DATA FOR PROCESSING below:

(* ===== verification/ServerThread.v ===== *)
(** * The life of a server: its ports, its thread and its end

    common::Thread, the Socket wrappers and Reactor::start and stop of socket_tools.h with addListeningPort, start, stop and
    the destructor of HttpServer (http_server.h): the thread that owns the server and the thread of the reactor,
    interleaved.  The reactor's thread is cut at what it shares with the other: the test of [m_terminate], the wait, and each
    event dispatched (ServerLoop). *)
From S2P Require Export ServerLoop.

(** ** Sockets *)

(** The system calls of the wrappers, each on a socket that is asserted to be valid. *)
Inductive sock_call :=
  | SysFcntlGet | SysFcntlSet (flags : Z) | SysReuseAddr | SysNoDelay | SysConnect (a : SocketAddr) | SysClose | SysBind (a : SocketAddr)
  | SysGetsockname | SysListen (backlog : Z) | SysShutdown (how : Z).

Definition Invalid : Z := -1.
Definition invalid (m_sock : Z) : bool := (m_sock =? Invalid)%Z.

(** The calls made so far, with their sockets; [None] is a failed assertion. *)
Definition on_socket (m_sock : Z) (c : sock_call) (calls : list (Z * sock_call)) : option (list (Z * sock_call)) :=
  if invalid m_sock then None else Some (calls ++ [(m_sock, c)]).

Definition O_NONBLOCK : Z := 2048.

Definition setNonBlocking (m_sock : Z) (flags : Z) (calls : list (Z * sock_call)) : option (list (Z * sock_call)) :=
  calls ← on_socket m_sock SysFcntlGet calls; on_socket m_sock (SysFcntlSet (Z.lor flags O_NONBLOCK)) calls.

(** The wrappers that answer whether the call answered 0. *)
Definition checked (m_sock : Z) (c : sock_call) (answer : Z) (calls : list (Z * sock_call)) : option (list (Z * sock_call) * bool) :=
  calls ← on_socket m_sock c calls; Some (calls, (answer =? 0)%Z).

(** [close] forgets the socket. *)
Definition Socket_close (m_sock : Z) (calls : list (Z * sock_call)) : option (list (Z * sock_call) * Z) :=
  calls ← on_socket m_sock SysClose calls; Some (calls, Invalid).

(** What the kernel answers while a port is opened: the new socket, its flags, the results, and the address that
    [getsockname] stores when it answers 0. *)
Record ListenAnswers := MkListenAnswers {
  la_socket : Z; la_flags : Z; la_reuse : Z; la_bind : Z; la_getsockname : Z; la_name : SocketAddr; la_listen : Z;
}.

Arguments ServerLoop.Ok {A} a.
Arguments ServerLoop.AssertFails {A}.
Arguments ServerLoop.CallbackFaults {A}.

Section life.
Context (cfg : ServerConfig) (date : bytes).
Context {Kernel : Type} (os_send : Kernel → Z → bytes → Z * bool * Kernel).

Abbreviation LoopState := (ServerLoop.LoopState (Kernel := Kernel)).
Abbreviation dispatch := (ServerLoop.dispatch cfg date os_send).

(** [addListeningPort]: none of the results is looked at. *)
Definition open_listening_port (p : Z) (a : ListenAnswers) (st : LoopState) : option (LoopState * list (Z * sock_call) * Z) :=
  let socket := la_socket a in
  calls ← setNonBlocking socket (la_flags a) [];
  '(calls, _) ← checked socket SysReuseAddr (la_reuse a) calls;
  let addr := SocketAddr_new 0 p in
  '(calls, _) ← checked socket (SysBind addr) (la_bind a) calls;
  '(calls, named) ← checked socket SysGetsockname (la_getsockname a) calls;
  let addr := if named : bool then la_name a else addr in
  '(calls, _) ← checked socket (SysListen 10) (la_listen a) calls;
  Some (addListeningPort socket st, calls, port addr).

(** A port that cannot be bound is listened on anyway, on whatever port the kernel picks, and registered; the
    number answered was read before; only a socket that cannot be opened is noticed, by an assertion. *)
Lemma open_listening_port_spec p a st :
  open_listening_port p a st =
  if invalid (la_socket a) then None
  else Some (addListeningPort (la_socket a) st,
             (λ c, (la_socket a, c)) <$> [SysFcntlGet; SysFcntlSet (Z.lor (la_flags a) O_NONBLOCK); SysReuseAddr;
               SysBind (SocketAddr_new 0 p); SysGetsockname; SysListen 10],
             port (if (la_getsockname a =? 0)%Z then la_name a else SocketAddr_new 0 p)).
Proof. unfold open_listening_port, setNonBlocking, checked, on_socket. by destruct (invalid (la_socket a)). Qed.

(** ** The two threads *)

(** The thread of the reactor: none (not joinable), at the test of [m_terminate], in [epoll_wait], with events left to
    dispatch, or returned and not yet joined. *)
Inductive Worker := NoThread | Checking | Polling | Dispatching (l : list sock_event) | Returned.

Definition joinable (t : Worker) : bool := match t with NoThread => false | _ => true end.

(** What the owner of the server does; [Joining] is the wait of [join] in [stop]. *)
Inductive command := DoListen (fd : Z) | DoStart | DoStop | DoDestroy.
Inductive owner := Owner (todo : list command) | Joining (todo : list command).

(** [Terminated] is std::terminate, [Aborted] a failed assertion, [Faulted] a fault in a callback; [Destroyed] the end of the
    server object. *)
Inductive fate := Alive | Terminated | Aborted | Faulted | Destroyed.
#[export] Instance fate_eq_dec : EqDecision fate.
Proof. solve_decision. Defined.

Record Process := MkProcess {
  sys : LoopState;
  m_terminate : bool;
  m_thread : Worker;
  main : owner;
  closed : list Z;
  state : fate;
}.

End of DATA FOR PROCESSING.

Output only the lines that run from the one containing "#[export] Instance fate_eq_dec" through the last line of the material above, both included.

#[export] Instance fate_eq_dec : EqDecision fate.
Proof. solve_decision. Defined.

Record Process := MkProcess {
  sys : LoopState;
  m_terminate : bool;
  m_thread : Worker;
  main : owner;
  closed : list Z;
  state : fate;
}.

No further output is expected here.